• **PROMPT**:
Going down the data below, set down exactly the line with "[action_requests], [action_checks], [action_output_closures]" and each line after it through the line with "cl_decision_ref : RecordRef;"; no other lines.

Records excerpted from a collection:
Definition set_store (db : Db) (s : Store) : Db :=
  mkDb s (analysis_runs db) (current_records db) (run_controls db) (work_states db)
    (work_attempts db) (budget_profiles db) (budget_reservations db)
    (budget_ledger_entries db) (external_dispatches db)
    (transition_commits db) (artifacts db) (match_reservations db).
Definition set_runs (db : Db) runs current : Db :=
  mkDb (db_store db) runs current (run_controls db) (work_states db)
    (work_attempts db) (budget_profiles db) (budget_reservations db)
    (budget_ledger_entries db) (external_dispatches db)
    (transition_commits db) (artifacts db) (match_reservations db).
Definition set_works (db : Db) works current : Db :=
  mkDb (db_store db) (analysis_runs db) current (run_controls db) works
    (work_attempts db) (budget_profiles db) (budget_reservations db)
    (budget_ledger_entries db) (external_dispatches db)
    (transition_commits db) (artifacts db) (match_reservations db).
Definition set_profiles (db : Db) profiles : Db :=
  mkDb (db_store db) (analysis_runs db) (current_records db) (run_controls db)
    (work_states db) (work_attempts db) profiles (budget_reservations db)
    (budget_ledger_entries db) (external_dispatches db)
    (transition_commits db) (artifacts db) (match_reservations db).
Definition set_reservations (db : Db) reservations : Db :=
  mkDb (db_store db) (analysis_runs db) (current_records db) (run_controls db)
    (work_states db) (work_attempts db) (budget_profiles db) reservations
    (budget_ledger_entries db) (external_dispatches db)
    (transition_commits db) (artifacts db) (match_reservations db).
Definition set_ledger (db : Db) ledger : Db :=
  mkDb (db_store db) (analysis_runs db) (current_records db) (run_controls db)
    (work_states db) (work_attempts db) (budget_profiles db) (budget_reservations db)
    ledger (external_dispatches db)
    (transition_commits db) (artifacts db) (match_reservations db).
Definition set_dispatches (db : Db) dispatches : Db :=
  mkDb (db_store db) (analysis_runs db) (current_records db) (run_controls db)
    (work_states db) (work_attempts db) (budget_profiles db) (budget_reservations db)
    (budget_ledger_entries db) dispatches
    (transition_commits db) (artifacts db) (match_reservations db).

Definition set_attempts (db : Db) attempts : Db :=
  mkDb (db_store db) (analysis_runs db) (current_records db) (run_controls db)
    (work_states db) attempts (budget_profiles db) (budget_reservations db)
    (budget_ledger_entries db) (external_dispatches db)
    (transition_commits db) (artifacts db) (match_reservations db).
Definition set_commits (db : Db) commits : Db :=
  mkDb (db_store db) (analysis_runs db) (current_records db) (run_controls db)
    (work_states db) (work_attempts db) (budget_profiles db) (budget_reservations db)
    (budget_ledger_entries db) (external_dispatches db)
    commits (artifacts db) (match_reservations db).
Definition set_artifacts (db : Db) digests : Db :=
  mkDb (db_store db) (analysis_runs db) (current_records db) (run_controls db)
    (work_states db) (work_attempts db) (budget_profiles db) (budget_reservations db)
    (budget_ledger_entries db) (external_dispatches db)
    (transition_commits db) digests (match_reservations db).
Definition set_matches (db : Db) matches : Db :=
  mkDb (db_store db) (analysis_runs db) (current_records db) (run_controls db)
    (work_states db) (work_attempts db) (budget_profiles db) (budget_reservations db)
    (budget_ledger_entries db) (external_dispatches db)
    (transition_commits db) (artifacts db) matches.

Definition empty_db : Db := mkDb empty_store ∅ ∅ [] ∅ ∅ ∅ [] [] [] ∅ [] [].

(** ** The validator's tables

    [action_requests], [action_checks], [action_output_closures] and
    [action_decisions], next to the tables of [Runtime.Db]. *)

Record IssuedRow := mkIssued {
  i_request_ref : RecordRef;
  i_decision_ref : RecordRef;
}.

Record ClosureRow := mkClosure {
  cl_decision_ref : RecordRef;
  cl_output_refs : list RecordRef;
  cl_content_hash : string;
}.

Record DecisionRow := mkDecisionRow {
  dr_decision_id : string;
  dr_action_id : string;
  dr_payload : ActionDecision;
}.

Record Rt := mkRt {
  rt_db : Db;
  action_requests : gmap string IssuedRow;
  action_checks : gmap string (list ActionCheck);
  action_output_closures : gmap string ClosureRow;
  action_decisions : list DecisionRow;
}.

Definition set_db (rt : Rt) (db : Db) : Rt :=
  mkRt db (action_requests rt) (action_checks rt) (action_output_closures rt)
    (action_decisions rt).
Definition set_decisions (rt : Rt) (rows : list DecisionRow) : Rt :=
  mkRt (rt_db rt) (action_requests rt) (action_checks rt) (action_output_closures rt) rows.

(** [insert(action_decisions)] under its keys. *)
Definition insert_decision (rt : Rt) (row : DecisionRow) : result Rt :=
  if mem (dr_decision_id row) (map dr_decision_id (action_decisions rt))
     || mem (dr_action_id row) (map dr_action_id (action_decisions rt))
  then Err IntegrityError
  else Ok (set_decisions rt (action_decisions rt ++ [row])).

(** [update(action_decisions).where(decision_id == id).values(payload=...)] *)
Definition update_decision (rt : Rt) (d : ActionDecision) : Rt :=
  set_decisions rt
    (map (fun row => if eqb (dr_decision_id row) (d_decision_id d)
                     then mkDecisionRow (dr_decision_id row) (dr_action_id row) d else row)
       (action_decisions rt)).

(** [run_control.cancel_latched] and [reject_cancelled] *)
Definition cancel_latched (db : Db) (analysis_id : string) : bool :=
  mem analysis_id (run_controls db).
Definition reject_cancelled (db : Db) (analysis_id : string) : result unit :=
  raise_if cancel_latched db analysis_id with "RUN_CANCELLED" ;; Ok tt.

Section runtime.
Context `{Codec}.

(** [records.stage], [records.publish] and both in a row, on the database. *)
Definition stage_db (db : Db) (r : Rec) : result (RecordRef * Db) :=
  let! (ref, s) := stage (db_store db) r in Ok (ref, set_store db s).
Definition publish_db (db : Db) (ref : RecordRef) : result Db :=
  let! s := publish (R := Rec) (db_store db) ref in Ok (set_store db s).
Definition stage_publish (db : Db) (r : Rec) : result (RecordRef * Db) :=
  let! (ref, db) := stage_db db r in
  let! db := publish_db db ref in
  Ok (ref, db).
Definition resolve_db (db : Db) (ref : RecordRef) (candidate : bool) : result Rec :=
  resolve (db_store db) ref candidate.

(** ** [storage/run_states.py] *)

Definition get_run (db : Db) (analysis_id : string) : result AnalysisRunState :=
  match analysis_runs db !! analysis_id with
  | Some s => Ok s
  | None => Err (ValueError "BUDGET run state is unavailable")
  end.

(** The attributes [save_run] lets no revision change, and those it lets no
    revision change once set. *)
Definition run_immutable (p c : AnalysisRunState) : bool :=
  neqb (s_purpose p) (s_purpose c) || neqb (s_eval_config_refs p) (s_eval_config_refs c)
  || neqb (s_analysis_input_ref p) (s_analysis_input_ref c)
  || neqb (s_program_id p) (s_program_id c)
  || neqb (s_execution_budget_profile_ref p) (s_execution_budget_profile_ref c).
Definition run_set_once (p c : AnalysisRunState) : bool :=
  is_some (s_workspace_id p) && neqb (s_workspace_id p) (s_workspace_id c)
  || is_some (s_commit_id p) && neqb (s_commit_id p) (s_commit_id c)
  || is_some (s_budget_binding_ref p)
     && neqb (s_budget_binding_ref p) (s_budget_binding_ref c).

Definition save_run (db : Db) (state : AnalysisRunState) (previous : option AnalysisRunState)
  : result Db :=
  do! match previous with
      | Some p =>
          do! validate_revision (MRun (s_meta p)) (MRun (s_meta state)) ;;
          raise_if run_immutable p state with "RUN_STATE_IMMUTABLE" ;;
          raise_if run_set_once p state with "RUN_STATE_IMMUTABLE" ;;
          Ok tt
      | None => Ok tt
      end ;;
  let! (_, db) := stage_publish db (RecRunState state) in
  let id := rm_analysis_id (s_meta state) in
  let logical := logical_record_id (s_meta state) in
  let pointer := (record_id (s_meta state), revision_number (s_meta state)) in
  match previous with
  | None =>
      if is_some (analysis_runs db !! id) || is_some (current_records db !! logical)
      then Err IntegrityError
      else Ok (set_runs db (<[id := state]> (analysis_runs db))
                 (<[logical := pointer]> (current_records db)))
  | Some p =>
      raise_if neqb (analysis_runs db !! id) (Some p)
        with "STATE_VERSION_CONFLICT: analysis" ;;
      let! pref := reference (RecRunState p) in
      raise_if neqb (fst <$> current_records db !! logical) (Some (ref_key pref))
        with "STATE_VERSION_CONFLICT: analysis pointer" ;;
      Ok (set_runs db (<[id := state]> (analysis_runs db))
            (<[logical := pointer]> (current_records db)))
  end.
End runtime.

• **WRITTEN RESPONSE**:
    [action_requests], [action_checks], [action_output_closures] and
    [action_decisions], next to the tables of [Runtime.Db]. *)

Record IssuedRow := mkIssued {
  i_request_ref : RecordRef;
  i_decision_ref : RecordRef;
}.

Record ClosureRow := mkClosure {
  cl_decision_ref : RecordRef;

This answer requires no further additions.